- _Exercise brief_: Up to and including the line with "From S2P Require Import Addr.", return every line from the start of the entries below exactly.
BEGIN Material supplied
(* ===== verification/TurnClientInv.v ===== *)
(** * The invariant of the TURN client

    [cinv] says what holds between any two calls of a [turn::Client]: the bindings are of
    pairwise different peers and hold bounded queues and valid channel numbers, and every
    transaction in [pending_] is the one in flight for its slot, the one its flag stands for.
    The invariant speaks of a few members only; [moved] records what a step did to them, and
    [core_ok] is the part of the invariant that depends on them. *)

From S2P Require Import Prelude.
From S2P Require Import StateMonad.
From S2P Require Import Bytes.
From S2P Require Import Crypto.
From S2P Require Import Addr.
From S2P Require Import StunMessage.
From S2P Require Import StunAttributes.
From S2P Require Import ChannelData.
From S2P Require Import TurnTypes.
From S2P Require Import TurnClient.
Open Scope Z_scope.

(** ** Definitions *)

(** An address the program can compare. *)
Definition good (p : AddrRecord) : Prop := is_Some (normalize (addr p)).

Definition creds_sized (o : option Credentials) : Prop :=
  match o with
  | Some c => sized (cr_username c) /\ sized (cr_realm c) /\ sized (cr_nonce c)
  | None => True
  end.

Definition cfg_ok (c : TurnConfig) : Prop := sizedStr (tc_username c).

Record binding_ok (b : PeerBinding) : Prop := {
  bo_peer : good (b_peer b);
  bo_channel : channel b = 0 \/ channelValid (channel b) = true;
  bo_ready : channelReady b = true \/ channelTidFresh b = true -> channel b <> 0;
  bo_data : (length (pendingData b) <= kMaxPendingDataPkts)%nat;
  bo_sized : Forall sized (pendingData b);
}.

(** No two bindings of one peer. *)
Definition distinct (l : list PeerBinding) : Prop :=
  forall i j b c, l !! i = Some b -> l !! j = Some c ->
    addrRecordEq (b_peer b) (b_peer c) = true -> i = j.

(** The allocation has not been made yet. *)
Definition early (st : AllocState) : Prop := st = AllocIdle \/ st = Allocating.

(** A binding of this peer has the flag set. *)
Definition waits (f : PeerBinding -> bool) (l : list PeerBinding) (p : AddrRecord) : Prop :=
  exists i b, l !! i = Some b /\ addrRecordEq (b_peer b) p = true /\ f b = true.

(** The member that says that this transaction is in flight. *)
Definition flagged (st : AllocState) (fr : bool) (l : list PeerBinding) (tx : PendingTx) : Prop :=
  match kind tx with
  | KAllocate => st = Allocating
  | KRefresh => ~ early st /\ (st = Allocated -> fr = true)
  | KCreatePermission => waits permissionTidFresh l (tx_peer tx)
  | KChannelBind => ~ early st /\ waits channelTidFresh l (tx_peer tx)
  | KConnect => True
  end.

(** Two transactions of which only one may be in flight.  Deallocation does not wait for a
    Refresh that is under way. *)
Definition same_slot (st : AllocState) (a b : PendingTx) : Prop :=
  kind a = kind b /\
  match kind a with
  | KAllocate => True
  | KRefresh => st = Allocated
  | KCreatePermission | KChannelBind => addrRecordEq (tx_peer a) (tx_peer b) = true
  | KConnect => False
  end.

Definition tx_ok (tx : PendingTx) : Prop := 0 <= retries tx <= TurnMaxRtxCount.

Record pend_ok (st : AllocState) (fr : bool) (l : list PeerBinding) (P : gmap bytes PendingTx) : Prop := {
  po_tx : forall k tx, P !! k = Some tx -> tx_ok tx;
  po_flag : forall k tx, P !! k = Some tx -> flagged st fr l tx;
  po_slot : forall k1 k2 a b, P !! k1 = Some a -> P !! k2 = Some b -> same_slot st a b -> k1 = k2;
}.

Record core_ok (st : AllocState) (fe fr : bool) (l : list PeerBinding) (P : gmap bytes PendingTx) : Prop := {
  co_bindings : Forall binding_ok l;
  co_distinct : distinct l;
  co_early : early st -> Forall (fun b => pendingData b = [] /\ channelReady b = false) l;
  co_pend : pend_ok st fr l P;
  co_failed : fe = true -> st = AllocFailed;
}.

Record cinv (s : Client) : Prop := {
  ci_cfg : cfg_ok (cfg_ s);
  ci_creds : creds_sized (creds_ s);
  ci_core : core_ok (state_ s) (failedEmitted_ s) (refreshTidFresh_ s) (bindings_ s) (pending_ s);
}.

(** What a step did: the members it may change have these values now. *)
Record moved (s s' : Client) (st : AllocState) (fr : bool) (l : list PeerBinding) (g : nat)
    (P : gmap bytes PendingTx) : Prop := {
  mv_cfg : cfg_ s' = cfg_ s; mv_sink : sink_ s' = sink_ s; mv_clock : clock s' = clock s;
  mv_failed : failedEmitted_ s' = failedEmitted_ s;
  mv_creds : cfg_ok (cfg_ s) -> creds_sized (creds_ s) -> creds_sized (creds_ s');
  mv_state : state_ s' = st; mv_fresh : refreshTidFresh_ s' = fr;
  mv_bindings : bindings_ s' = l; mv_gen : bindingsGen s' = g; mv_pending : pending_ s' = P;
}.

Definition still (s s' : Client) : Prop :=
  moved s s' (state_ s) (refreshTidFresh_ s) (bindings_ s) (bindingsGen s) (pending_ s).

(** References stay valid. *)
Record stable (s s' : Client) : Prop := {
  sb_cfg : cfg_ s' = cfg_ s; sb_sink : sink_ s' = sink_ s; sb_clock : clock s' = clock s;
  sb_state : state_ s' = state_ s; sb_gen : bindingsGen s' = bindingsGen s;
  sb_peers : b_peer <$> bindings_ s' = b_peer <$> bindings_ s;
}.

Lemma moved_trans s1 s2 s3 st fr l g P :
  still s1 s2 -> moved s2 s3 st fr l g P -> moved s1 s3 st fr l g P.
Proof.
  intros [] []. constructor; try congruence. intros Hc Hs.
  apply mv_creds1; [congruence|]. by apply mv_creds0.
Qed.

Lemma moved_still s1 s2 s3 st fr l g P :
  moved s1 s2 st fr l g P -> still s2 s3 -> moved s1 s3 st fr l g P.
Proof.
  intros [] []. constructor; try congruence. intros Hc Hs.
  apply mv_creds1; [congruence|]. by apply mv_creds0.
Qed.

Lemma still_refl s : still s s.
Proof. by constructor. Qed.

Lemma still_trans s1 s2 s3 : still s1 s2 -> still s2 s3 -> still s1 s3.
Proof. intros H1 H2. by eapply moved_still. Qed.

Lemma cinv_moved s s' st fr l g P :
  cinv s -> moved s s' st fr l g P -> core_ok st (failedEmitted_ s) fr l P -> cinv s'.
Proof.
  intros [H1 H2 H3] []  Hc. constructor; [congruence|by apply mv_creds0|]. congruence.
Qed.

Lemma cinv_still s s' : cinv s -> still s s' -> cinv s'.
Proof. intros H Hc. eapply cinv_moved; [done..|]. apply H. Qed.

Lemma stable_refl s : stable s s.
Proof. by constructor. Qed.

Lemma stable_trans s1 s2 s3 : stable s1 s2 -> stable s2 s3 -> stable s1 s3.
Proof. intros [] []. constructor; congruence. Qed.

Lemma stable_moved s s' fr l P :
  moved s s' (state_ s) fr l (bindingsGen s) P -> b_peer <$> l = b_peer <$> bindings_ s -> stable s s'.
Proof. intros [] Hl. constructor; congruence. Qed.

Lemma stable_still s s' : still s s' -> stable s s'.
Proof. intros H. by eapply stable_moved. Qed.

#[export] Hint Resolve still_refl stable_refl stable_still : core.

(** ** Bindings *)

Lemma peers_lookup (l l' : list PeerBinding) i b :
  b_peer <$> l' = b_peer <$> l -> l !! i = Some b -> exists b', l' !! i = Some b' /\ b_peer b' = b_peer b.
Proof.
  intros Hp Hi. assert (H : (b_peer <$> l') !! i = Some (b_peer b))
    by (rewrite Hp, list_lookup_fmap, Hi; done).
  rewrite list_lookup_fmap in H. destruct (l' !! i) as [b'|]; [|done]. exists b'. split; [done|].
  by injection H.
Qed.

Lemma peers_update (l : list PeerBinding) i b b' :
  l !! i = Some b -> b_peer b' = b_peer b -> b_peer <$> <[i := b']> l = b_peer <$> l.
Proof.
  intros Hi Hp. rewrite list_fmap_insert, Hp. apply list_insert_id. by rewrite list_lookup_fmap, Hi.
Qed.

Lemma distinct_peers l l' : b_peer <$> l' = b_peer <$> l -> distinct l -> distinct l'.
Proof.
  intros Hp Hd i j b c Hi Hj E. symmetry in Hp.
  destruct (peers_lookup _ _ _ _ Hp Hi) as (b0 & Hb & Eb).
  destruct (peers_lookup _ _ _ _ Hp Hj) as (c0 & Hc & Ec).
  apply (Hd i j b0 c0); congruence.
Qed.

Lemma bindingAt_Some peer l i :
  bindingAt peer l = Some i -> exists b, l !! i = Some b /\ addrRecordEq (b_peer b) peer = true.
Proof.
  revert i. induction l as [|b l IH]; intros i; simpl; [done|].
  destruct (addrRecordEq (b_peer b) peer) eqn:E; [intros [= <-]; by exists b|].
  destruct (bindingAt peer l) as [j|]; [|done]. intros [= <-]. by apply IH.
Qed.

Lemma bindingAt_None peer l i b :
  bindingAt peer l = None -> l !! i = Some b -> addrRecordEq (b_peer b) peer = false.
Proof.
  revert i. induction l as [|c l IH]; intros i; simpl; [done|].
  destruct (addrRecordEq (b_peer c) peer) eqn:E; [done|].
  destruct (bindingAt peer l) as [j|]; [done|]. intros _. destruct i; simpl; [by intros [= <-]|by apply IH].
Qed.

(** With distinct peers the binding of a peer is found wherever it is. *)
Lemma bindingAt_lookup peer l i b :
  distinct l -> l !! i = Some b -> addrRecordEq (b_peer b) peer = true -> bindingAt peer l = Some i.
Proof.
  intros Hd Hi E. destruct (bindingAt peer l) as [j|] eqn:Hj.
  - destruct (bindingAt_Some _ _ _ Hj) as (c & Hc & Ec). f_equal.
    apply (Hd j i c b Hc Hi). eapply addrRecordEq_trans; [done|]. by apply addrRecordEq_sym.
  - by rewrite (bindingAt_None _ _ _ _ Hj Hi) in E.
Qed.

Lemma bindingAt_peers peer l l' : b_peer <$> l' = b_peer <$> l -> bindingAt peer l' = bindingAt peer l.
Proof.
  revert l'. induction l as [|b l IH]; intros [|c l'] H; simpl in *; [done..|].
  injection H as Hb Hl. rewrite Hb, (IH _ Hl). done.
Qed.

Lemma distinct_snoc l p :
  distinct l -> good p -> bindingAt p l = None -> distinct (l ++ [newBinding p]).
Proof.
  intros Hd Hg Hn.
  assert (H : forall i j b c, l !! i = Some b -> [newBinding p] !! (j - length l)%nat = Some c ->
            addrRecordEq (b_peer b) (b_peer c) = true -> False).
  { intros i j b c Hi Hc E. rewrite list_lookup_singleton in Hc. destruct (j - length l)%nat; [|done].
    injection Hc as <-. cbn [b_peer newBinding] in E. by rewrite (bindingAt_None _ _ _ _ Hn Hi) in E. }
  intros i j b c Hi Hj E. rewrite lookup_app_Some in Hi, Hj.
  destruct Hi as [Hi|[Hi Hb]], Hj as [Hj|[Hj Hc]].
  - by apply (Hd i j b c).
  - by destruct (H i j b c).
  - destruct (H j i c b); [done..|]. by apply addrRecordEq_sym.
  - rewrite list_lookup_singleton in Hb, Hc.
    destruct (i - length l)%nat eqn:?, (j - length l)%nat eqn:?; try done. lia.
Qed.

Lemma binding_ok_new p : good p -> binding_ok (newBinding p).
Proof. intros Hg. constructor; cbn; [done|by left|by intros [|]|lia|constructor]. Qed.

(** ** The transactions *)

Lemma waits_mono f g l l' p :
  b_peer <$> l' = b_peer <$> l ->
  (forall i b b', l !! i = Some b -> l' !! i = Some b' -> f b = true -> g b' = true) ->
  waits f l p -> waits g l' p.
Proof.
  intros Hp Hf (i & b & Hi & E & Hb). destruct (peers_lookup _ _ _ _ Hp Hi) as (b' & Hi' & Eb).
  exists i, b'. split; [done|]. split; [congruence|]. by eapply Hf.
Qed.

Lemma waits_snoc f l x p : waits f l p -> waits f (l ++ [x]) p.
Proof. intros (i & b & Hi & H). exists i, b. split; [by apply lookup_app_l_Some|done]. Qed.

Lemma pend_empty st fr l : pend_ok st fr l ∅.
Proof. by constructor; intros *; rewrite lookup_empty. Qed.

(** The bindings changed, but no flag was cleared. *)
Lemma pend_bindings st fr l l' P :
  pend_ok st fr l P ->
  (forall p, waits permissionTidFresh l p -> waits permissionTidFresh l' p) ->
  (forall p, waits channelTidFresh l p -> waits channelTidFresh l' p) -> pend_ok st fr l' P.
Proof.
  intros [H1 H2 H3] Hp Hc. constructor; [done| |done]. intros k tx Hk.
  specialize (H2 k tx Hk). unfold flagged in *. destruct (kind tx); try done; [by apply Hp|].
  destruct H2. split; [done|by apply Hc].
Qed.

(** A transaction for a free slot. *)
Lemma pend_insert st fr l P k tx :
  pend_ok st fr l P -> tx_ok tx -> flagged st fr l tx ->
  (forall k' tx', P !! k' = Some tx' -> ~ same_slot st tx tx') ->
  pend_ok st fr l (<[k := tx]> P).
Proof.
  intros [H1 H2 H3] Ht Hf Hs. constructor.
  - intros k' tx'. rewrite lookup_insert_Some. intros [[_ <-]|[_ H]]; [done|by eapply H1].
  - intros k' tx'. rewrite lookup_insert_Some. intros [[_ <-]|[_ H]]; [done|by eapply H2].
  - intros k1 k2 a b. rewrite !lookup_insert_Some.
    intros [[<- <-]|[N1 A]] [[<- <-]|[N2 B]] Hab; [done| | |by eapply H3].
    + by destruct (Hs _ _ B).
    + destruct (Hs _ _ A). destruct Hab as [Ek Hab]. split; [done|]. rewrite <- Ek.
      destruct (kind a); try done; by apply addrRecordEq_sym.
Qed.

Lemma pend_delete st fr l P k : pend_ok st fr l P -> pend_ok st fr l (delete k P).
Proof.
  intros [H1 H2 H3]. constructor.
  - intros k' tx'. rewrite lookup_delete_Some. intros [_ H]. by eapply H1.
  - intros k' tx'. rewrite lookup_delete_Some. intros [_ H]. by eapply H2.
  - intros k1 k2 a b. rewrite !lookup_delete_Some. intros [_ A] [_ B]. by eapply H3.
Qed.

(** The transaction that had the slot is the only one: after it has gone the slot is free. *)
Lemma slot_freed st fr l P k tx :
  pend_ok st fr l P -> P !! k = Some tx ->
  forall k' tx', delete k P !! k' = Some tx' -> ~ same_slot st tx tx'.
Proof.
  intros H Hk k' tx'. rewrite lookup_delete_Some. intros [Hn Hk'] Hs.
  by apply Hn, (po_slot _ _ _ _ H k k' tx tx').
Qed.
END Material supplied
- _Your solution_:
(* ===== verification/TurnClientInv.v ===== *)
(** * The invariant of the TURN client

    [cinv] says what holds between any two calls of a [turn::Client]: the bindings are of
    pairwise different peers and hold bounded queues and valid channel numbers, and every
    transaction in [pending_] is the one in flight for its slot, the one its flag stands for.
    The invariant speaks of a few members only; [moved] records what a step did to them, and
    [core_ok] is the part of the invariant that depends on them. *)

From S2P Require Import Prelude.
From S2P Require Import StateMonad.
From S2P Require Import Bytes.
From S2P Require Import Crypto.
From S2P Require Import Addr.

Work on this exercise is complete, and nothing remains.